Naturellement, à la fin, c’est la jurisprudence américaine qui prévaudra. Avec ces accords ce seront des juges étrangers qui auront le dernier mot dans presque tous les domaines importants. Cet accord est conçu de manière à toucher la protection des données, la protection des consommateurs, les droits des salariés etc. Cela peut conduire à ce que des acquis sociaux, nous apparaissant comme évidents pour la protection des citoyens, soient gravement remis en question. Cela pourrait aboutir à la situation suivante: l’AVS pourrait être perçue comme une entrave au commerce par des assureurs privés. Cela peut s’étendre. Selon le texte exact de cet accord, il se peut qu’une multinationale américaine veuille offrir une assurance vieillesse en Suisse. Si ce texte permettait une telle chose, alors la base de notre cohabitation pacifique et démocratique serait rapidement détruite.

Pour l’accord TiSA, la Suisse est présente à la table des négociations. La situation de départ est-elle meilleure suite à ce fait?

En arrière plan se trouve le désir longtemps choyé de l’économie suisse d’offrir des services sur le marché de l’UE. L’UE a toujours lié ceci à la question du secret bancaire et elle a proposé d’en ouvrir l’accès en échange de l’abolition du secret bancaire. A l’époque, cela n’était pas négociable pour la Suisse. Aujourd’hui, le secret bancaire est aboli mais il n’y a pas eu de contrepartie et, chose bizarre, elle n’a jamais été exigée par la Suisse. Etant donné que nous avons laissé tomber le secret bancaire, qu’ils nous donnent l’accès au marché des services. La Suisse l’a tenté à nouveau mais l’UE a refusé, on disant qu’elle n’était plus intéressée. Pour les grandes entreprises suisses, cela ne pose pas de problèmes, mais pour les petits PME qui voudraient offrir des services dans l’espace frontalier, c’est une situation très difficile. La Suisse devrait avoir accès avec ses services mais avec TiSA ce n’est pas la bonne voie.

Comment cela pourrait-il se faire?

La Suisse devrait négocier avec les Etats européens et non pas avec les Etats-Unis voulant tout régenter.

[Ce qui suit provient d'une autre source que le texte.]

(* ===== verification/Cbit.v ===== *)
(** * Bit arrays: the CBIT macros of libcore/tools.h

    A bit array is a list of bytes.  The accesses are partial: a bit outside
    the array is an access outside the object. *)

From Stdlib Require Import ZArith Lia.
From stdpp Require Import base list numbers option.
From S2P Require Import Prelude.

Module Cbit.

Definition CBIT_BIT (bit : Z) : Z := Z.shiftl 1 (bit `mod` 8).
Definition CBIT_BIN (bit : Z) : Z := Z.shiftr bit 3.

Definition cbit_byte (mask : list Z) (bit : Z) : option Z :=
  assert? 0 <=? bit in mask !! Z.to_nat (CBIT_BIN bit).

Definition CBIT_SET (mask : list Z) (bit : Z) : option (list Z) :=
  let? b := cbit_byte mask bit in
  Some (<[Z.to_nat (CBIT_BIN bit) := Z.lor b (CBIT_BIT bit)]> mask).

Definition CBIT_CLR (mask : list Z) (bit : Z) : option (list Z) :=
  let? b := cbit_byte mask bit in
  Some (<[Z.to_nat (CBIT_BIN bit) := Z.ldiff b (CBIT_BIT bit)]> mask).

Definition CBIT_TEST (mask : list Z) (bit : Z) : option bool :=
  let? b := cbit_byte mask bit in
  Some (negb (Z.land b (CBIT_BIT bit) =? 0)).

(** ** Abstraction: the set of bits *)

Definition cbit (mask : list Z) (bit : Z) : bool :=
  Z.testbit (nth (Z.to_nat (bit / 8)) mask 0) (bit `mod` 8).

Definition in_mask (mask : list Z) (bit : Z) : Prop := 0 <= bit < 8 * Z.of_nat (length mask).

Lemma cbin_div bit : CBIT_BIN bit = bit / 8.
Proof. unfold CBIT_BIN. by rewrite Z.shiftr_div_pow2. Qed.

Lemma cbin_lt mask bit : in_mask mask bit -> (Z.to_nat (bit / 8) < length mask)%nat.
Proof. unfold in_mask. intros H. assert (bit / 8 < Z.of_nat (length mask)) by (apply Z.div_lt_upper_bound; lia). 
  pose proof (Z.div_pos bit 8). lia. Qed.

Lemma cbit_byte_nth mask bit :
  in_mask mask bit -> cbit_byte mask bit = Some (nth (Z.to_nat (bit / 8)) mask 0).
Proof.
  intros H. pose proof (cbin_lt _ _ H). unfold cbit_byte.
  rewrite (proj2 (Z.leb_le _ _)) by (unfold in_mask in H; lia). rewrite cbin_div.
  destruct (lookup_lt_is_Some_2 mask (Z.to_nat (bit / 8))) as [x Hx]; [done|].
  rewrite Hx. f_equal. symmetry. by apply nth_lookup_Some.
Qed.

Lemma CBIT_TEST_cbit mask bit : in_mask mask bit -> CBIT_TEST mask bit = Some (cbit mask bit).
Proof.
  intros H. unfold CBIT_TEST. rewrite cbit_byte_nth by done. bind_simpl.
  f_equal. change (negb (Z.land ?b (CBIT_BIT bit) =? 0)) with (EBIT_TEST b (bit `mod` 8)).
  apply EBIT_TEST_testbit. apply Z.mod_pos_bound. lia.
Qed.

Lemma nth_insert (l : list Z) i j x d :
  (i < length l)%nat -> nth j (<[i := x]> l) d = if decide (i = j) then x else nth j l d.
Proof.
  intros Hi. rewrite !nth_lookup. case_decide; subst.
  - by rewrite list_lookup_insert_eq.
  - by rewrite list_lookup_insert_ne.
Qed.

Lemma same_bit b bit : 0 <= b -> 0 <= bit -> b / 8 = bit / 8 -> b `mod` 8 = bit `mod` 8 -> b = bit.
Proof. intros. rewrite (Z.div_mod b 8), (Z.div_mod bit 8) by lia. lia. Qed.

(** The effect of an update of one byte by a bitwise operation on its bit. *)
Lemma cbit_insert mask bit v f :
  in_mask mask bit ->
  (forall i, Z.testbit v i = if decide (i = bit `mod` 8) then f else
                               Z.testbit (nth (Z.to_nat (bit / 8)) mask 0) i) ->
  forall b, 0 <= b -> cbit (<[Z.to_nat (bit / 8) := v]> mask) b = if decide (b = bit) then f else cbit mask b.
Proof.
  intros H Hv b Hb. unfold cbit. rewrite nth_insert by by apply cbin_lt.
  assert (0 <= bit) by (unfold in_mask in H; lia).
  pose proof (Z.div_pos b 8). pose proof (Z.div_pos bit 8).
  destruct (decide (Z.to_nat (bit / 8) = Z.to_nat (b / 8))) as [E|E].
  - rewrite Hv. assert (b / 8 = bit / 8) as Ed by lia.
    destruct (decide (b `mod` 8 = bit `mod` 8)) as [Em|Em].
    + by rewrite decide_True by by apply same_bit.
    + rewrite decide_False by congruence. by rewrite E.
  - by rewrite decide_False by congruence.
Qed.

Lemma CBIT_SET_spec mask bit :
  in_mask mask bit ->
  exists mask', CBIT_SET mask bit = Some mask' /\ length mask' = length mask /\
    (forall b, 0 <= b -> cbit mask' b = cbit mask b || bool_decide (b = bit)).
Proof.
  intros H. unfold CBIT_SET. rewrite cbit_byte_nth by done. bind_simpl.
  rewrite cbin_div. eexists. split; [done|]. split; [by rewrite length_insert|].
  intros b Hb. rewrite (cbit_insert mask bit _ true H).
  - case_decide; case_bool_decide; subst; rewrite ?orb_true_r, ?orb_false_r; done.
  - intros i. unfold CBIT_BIT. rewrite Z.lor_spec, testbit_one_shift by (apply Z.mod_pos_bound; lia).
    case_decide; case_bool_decide; rewrite ?orb_true_r, ?orb_false_r; done.
  - done.
Qed.

Lemma CBIT_CLR_spec mask bit :
  in_mask mask bit ->
  exists mask', CBIT_CLR mask bit = Some mask' /\ length mask' = length mask /\
    (forall b, 0 <= b -> cbit mask' b = cbit mask b && negb (bool_decide (b = bit))).
Proof.
  intros H. unfold CBIT_CLR. rewrite cbit_byte_nth by done. bind_simpl.
  rewrite cbin_div. eexists. split; [done|]. split; [by rewrite length_insert|].
  intros b Hb. rewrite (cbit_insert mask bit _ false H).
  - case_decide; case_bool_decide; subst; rewrite ?andb_true_r, ?andb_false_r; done.
  - intros i. unfold CBIT_BIT. rewrite Z.ldiff_spec, testbit_one_shift by (apply Z.mod_pos_bound; lia).
    case_decide; case_bool_decide; rewrite ?andb_true_r, ?andb_false_r; done.
  - done.
Qed.

Lemma cbit_zero n b : cbit (repeat 0 n) b = false.
Proof.
  unfold cbit. destruct (decide (Z.to_nat (b / 8) < n)%nat).
  - rewrite nth_repeat_lt by done. apply Z.testbit_0_l.
  - rewrite nth_overflow by (rewrite repeat_length; lia). apply Z.testbit_0_l.
Qed.
End Cbit.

Qu’est-ce qu’il va advenir de nos acquis du bien commun tels l’approvisionnement en eau et en courant électrique, la poste etc.? Jusqu’à présent on a réussi à garder le plus possible de notre énergie hydraulique dans les mains de l’Etat. Ne faudrait-il pas enterrer tout cela si nous participons à l’accord TiSA?

La Suisse est un des châteaux d’eau de notre planète et nous savons que l’eau se raréfie. Les forces internationales ont donc un grand intérêt à y obtenir un accès à l’aide d’accords internationaux, afin d’influer sur les décisions ou dans le meilleur des cas pour eux, de se l’approprier. Ils tenteront certainement d’y obtenir l’accès par TiSA. Ayant vu au cours des années écoulées comment les Etats-Unis se sont comportés face à la Suisse, il n’y a pour moi aucune raison de faire un pas en leur direction pour leur donner accès à notre eau. On sait également ce qui arrive lorsqu’on conclue des accords avec les Américains. Nous, on s’y tient, mais pour eux c’est la jurisprudence américaine qui continue de prévaloir et nous sommes priés de nous y tenir également. Il faut éviter de telles situations, nous sommes aujourd’hui déjà trop avancés. De mon point de vue, cela n’est pas négociable. Je ne vois jusqu’à présent aucun avantage pour la Suisse. Je vois cependant un danger. Si l’UE et les Etats-Unis s’accordent à accepter cet accord, la Suisse se trouvera à nouveau devant des faits accomplis. On dira alors à nouveau que nous n’avons pas le choix.

Où en sont les négociations concernant TiSA?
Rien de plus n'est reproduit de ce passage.